The node indexing starts with zero and the indices are consecutive.
The returned NetworkX
or``NetworKit`` graph uses the same indexing.
API driven design¶
Little Ball of Fur uses the design principles of Scikit-Learn which means that the algorithms in the package share the same API. Each graph sampling procedure is implemented as a class which inherits from the Sampler
class. The constructors of the sampling algorithms are used to set the hyperparameters. The sampling procedures have default hyperparameters that work well out of the box. This means that non expert users do not have to make decisions about these in advance and only a little fine tuning is required. For each class the sample
public method provides sampling from the graph. This API driven design in practice means that one can sample a subgraph from a Watts-Strogatz graph with a RandomWalkSampler
just like this.
import networkx as nx
from littleballoffur import RandomWalkSampler
graph = nx.newman_watts_strogatz_graph(1000, 20, 0.05)
model = RandomWalkSampler()
new_graph = model.sample(graph)
This snippet can be modified to use a ForestFireSampler
with minimal effort like this.
import networkx as nx
from littleballoffur import ForestFireSampler
graph = nx.newman_watts_strogatz_graph(1000, 20, 0.05)

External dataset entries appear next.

(** A loop that applies some resources of a list, and may forget those it applies. *)
Lemma apply_loop (sel : ObjectReference -> bool) (forget : bool) l : forall r r' : resources W,
  NoDup l.*1 -> (forall ref t, (ref, t) ∈ l -> getCoreRef (t_Object t) = ref) ->
  forM l (fun '(ref, t) => if sel ref then _ ← on_server (rc_Apply t);
            (if forget then set_new (delete ref) else mret tt) else mret tt) r = (r', Ok tt) ->
  (forall ref t, (ref, t) ∈ l -> sel ref = true -> stored_as (rs_api r') ref t) /\
  (forall k, k ∉ l.*1 \/ sel k = false -> view (rs_api r') !! k = view (rs_api r) !! k) /\
  (forall k, k ∉ l.*1 \/ sel k = false \/ forget = false -> rs_new r' !! k = rs_new r !! k) /\
  (forget = true -> forall k, k ∈ l.*1 -> sel k = true -> rs_new r' !! k = None).
Proof.
  induction l as [|[ref t] l IH]; intros r r' Hnd Hl; cbn [forM].
  { intros [= <-]. split_and!; [intros ?? Hx; by apply elem_of_nil in Hx|done..|]. intros _ k Hx. by apply elem_of_nil in Hx. }
  cbn [fmap list_fmap fst] in Hnd. apply NoDup_cons in Hnd as [Hni Hnd].
  unfold mbind at 1, M_bind at 1. destruct (if sel ref then _ else _) as [r1 [[]| |]] eqn:Hd; [|intros [=]..]. intros Hf.
  destruct (IH r1 r' Hnd (fun ref' t' H => Hl ref' t' (list_elem_of_further _ _ _ H)) Hf) as (A1&A2&A3&A4).
  assert (Hstep : (sel ref = true -> stored_as (rs_api r1) ref t) /\
    (forall k, k <> ref \/ sel ref = false -> view (rs_api r1) !! k = view (rs_api r) !! k) /\
    (forall k, k <> ref \/ sel ref = false \/ forget = false -> rs_new r1 !! k = rs_new r !! k) /\
    (forget = true -> sel ref = true -> rs_new r1 !! ref = None)).
  { destruct (sel ref) eqn:Hs; [|injection Hd as <-; by split_and!]. revert Hd. unfold mbind at 1, M_bind at 1.
    destruct (on_server (rc_Apply t) r) as [r2 [[]| |]] eqn:Ha; [|intros [=]..]. apply apply_spec in Ha as (B1&B2&B3).
    rewrite (Hl ref t) in B2, B3 by (by left). destruct forget; intros [= <-]; cbn [rs_api rs_new]; split_and!;
      [done|intros k [Hk|]; [by apply B3|done]| | |done|intros k [Hk|]; [by apply B3|done]|by rewrite B1|done].
    - intros k [Hk|[|]]; [|done..]. by rewrite lookup_delete_ne, B1.
    - intros _ _. apply lookup_delete_eq. }
  destruct Hstep as (C1&C2&C3&C4). split_and!.
  - intros ref' t' [[= -> ->]|Hin]%elem_of_cons Hs; [|by apply A1]. unfold stored_as. rewrite A2 by (by left). by apply C1.
  - cbn. intros k Hk. rewrite not_elem_of_cons in Hk. rewrite A2 by tauto. apply C2.
    destruct (decide (k = ref)) as [->|]; [|by left]. right. tauto.
  - cbn. intros k Hk. rewrite not_elem_of_cons in Hk. rewrite A3 by tauto. apply C3.
    destruct (decide (k = ref)) as [->|]; [|by left]. right. tauto.
  - intros Hfg k [->|Hin]%elem_of_cons Hs; [|by apply A4]. rewrite A3 by (by left). by apply C4.
Qed.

model = ForestFireSampler()
new_graph = model.sample(graph)
Looking at these two snippets the advantage of the API driven design is evident. First, one had to change the import of the sampler. Second, we needed to change the sampler construction and the default hyperparameters
were already set. The public methods provided by RandomWalkSampler
and ForestFireSampler
are the same. A subsample is returned by
sample
. This allows for quick and minimal changes to the code when a sampling procedure performs poorly and has to be replaced.
Node sampling¶
The first task that we will look at is sampling a subgraph by drawing a representative set of nodes from a Facebook graph. In this network nodes represent official verified Facebook pages and the links between them are mutual likes. For details about the dataset see this paper.
We first need to load the Facebook Page-Page network dataset which is returned as a NetworkX
graph.
from littleballoffur import GraphReader
reader = GraphReader("facebook")
graph = reader.get_graph()
The constructor defines the parametrized graph reader object while the get_graph
method reads the data.
Now let’s use the PageRank Proportional Node Sampling
method from Sampling From Large Graphs. We will sample approximately 50% of the original nodes from the network.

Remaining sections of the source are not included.